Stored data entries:
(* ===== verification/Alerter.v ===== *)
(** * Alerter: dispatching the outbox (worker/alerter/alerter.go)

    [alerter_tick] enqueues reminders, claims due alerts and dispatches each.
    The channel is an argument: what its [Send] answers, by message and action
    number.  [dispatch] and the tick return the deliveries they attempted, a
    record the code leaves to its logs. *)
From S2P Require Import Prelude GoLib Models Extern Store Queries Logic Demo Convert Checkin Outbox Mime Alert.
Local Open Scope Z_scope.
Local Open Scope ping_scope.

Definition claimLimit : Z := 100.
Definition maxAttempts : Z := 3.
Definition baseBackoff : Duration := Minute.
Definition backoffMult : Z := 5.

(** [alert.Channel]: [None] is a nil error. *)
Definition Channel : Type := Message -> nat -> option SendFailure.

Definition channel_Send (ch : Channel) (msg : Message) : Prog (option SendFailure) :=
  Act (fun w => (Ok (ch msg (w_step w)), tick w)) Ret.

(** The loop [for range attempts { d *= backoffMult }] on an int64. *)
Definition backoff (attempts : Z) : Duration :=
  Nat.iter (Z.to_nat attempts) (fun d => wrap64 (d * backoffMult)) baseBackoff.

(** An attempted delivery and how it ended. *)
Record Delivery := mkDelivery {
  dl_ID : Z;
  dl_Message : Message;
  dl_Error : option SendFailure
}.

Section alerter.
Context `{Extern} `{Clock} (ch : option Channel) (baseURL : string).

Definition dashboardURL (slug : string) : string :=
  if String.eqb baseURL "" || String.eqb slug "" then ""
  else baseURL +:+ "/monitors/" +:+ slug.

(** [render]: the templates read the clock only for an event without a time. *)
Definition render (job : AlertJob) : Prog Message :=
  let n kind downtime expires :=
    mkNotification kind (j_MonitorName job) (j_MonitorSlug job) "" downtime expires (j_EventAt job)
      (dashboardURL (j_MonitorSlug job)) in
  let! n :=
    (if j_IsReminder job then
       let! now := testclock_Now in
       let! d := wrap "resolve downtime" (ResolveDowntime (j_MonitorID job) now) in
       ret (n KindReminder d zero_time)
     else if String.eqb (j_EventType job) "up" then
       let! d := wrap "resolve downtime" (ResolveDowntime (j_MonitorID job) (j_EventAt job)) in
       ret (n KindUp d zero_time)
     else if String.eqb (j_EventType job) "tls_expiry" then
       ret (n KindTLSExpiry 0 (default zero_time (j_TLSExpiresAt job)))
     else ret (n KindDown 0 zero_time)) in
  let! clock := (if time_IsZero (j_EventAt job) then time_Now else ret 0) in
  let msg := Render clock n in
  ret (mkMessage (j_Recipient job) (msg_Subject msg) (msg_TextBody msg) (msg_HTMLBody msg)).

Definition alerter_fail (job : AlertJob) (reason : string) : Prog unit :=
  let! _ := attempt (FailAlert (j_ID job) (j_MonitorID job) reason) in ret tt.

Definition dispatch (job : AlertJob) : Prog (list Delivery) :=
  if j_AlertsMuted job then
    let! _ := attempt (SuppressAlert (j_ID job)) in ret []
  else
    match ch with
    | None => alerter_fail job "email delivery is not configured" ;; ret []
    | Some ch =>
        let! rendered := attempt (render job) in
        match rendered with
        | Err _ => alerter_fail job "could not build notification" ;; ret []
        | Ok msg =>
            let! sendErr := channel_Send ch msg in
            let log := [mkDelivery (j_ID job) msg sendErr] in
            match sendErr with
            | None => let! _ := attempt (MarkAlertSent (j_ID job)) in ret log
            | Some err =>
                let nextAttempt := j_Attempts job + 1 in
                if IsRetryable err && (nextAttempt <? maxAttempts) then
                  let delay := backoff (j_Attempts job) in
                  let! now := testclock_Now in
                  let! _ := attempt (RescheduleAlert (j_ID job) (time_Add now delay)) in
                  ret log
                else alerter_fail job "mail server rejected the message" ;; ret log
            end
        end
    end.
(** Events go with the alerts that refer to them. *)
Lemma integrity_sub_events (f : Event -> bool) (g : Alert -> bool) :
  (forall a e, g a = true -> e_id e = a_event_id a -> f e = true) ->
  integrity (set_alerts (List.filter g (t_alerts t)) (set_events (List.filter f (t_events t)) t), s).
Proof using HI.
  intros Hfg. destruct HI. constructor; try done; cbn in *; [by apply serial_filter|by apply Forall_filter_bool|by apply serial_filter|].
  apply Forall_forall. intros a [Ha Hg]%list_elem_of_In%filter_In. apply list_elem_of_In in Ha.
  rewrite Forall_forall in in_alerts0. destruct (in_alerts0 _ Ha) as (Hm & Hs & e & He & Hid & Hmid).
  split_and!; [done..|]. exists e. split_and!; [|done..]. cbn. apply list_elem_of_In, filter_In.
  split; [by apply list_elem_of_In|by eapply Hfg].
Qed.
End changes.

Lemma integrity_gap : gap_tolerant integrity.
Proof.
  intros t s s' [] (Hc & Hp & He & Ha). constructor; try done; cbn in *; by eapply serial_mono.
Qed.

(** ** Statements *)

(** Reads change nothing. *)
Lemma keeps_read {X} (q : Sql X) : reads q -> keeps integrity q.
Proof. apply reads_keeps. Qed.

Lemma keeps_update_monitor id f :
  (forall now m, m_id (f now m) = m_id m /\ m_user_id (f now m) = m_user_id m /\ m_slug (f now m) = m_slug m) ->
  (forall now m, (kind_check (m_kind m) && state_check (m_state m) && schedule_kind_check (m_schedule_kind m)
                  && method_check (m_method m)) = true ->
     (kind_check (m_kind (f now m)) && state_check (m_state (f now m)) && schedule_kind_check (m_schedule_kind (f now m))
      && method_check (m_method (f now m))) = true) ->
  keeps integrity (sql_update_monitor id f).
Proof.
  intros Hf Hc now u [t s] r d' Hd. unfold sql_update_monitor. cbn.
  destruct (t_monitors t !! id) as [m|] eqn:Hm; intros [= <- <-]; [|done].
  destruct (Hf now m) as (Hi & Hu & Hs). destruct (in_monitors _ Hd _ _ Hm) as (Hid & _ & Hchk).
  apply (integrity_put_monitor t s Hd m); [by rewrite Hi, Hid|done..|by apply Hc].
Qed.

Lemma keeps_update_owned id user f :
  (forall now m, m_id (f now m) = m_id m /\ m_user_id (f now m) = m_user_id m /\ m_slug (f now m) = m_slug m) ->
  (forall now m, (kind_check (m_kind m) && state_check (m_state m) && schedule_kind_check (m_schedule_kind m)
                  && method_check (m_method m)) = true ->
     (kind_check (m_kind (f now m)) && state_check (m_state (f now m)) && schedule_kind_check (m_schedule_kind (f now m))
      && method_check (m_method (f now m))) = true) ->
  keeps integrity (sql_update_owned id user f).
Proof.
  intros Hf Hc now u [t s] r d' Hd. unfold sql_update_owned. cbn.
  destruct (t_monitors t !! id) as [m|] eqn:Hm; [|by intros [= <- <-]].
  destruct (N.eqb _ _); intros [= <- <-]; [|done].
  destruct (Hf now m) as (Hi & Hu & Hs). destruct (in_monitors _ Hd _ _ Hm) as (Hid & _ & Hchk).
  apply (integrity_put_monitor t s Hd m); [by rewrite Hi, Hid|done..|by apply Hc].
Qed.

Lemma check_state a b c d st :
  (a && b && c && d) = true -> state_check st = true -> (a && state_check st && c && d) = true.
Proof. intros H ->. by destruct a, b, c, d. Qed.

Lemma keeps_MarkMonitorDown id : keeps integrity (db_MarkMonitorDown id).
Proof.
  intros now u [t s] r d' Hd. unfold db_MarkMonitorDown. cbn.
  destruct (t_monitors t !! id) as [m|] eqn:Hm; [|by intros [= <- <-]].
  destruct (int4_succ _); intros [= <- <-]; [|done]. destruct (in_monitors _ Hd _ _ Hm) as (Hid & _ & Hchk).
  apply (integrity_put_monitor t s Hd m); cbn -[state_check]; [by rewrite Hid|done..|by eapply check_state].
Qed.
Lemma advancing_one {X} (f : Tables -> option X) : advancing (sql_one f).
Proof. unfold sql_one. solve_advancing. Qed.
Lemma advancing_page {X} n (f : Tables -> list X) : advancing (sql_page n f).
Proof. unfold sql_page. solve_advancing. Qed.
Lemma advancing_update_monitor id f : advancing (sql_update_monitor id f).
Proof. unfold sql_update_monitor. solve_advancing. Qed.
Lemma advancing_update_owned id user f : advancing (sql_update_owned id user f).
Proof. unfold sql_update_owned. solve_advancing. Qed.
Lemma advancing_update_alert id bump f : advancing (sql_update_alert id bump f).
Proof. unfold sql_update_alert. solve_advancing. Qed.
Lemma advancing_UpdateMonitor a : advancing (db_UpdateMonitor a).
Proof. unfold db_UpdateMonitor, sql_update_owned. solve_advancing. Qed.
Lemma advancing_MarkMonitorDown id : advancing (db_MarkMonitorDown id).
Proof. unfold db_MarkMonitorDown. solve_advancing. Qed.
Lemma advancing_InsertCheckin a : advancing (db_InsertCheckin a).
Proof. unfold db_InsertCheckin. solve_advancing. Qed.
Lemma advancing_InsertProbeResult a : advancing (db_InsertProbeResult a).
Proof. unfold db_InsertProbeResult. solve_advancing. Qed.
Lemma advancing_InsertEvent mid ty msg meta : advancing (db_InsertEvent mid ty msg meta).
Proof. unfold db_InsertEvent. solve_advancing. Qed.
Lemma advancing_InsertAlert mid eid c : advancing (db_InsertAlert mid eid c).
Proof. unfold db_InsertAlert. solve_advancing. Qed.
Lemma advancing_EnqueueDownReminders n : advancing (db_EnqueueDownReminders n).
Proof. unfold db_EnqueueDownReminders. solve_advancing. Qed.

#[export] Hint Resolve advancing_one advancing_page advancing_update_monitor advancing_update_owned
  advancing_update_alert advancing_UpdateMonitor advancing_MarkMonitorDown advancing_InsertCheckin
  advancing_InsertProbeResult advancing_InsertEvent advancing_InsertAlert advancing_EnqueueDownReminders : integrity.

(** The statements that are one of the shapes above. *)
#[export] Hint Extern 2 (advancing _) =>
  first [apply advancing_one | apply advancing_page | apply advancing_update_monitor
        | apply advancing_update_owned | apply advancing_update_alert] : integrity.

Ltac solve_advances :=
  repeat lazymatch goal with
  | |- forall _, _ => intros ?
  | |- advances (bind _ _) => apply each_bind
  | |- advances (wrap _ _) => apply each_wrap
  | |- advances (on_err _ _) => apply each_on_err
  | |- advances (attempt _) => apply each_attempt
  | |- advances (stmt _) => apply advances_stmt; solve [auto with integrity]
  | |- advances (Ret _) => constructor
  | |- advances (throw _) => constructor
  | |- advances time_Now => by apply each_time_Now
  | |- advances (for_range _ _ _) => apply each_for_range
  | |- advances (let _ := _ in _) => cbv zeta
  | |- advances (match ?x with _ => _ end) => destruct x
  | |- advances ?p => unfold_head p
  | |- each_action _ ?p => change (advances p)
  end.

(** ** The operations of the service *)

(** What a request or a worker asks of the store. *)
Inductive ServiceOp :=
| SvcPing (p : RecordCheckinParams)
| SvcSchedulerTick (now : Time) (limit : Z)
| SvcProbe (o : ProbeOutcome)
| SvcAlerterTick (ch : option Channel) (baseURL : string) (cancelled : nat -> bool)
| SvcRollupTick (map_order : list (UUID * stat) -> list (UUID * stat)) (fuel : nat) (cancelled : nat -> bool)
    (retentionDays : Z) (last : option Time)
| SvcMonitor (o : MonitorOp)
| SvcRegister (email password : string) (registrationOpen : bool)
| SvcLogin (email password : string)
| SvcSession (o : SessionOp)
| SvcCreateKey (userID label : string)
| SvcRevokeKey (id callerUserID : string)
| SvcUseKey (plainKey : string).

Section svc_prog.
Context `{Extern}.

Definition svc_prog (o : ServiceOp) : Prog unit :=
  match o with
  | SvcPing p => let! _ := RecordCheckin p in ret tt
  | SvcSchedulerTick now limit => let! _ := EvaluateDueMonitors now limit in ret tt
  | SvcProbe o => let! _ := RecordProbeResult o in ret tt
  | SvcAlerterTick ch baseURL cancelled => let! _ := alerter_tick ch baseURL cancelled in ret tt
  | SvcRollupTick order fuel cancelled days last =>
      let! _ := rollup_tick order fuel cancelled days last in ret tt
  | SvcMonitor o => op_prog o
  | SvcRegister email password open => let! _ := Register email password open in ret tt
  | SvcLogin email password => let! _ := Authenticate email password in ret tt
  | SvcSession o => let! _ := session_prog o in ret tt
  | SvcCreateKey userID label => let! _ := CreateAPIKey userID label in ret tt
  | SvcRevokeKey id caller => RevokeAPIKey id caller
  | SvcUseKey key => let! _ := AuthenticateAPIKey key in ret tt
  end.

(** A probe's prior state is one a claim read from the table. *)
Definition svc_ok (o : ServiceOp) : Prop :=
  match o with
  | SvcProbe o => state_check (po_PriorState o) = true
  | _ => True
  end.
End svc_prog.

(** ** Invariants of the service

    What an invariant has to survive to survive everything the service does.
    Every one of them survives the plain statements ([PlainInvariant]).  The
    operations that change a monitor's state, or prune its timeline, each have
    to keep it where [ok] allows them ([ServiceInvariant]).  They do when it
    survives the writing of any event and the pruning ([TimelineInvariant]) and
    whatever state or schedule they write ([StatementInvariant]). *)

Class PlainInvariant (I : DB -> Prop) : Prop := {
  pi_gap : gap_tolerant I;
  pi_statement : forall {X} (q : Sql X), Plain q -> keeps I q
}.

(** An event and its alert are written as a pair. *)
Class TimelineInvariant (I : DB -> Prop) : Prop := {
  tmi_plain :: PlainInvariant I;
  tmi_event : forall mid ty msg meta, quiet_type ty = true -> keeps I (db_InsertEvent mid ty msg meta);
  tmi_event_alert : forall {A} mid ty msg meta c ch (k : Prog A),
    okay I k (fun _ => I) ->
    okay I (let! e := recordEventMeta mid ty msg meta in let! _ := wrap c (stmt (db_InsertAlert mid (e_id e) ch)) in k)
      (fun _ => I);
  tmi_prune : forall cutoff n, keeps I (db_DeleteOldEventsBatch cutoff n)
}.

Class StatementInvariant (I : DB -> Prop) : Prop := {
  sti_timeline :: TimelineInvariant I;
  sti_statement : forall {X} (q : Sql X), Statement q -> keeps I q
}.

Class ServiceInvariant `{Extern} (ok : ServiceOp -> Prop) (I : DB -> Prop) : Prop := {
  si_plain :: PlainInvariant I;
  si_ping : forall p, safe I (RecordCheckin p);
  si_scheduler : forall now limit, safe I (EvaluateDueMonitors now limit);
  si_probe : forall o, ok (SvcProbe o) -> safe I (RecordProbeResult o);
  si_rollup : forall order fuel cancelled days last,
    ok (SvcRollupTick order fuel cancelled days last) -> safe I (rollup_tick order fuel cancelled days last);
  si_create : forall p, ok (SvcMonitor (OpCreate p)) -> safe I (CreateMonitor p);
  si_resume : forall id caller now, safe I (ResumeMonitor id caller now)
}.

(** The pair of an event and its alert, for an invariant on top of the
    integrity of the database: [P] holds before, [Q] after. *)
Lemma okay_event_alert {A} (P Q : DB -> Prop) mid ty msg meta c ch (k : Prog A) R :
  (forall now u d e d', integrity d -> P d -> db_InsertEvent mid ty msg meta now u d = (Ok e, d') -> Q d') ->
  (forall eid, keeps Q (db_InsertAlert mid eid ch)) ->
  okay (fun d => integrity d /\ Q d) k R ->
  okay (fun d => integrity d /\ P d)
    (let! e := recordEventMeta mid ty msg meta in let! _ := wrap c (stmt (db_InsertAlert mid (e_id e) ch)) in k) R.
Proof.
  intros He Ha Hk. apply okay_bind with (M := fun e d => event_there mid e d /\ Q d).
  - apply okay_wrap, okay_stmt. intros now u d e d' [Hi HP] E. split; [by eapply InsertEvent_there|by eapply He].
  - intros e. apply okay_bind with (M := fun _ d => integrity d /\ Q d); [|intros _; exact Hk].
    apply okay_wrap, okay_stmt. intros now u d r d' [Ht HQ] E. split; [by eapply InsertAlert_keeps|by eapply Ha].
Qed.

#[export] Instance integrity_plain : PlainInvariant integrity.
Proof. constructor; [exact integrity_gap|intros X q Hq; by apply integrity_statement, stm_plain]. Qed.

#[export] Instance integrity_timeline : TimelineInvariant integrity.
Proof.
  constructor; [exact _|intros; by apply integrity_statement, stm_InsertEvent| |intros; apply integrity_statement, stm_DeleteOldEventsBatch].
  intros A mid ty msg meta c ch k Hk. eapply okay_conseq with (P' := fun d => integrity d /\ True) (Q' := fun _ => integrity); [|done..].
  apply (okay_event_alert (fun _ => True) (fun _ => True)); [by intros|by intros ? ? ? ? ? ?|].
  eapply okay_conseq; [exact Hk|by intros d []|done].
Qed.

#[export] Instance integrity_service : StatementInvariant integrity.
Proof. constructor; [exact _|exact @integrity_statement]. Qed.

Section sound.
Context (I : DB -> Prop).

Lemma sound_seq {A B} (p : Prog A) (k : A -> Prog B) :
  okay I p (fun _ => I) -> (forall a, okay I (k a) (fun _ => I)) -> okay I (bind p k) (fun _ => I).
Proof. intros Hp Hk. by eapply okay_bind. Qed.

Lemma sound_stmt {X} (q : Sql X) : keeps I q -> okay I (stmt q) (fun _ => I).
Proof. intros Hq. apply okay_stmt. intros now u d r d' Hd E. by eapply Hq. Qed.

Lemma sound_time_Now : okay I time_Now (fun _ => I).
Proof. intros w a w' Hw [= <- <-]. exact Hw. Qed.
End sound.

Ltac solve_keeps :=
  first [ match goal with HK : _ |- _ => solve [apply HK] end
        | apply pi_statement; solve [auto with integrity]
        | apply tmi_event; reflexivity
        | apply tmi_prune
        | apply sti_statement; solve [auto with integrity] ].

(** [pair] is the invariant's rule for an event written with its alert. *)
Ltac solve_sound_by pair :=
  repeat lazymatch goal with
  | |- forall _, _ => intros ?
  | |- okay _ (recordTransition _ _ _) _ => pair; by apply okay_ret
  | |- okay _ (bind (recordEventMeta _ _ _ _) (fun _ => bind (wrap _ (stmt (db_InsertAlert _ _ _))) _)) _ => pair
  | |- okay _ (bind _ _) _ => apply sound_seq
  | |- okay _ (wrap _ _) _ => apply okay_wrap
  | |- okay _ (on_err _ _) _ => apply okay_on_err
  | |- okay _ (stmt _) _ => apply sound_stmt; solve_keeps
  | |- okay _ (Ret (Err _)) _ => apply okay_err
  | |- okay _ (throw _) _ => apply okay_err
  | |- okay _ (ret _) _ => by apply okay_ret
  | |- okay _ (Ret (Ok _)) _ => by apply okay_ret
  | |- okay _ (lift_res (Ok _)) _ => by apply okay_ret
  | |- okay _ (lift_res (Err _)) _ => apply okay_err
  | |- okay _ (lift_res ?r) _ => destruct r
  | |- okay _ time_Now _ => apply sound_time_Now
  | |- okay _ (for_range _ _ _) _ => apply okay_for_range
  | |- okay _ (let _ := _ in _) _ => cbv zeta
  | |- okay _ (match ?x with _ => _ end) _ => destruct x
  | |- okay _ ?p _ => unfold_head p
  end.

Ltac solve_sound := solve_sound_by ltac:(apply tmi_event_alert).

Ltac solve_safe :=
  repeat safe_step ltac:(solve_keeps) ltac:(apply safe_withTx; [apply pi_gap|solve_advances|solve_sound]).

# Assignment:
Without changing anything, quote the lines from the top of the data to the line that contains "The channel is", including that line.

# Result:
(* ===== verification/Alerter.v ===== *)
(** * Alerter: dispatching the outbox (worker/alerter/alerter.go)

    [alerter_tick] enqueues reminders, claims due alerts and dispatches each.
    The channel is an argument: what its [Send] answers, by message and action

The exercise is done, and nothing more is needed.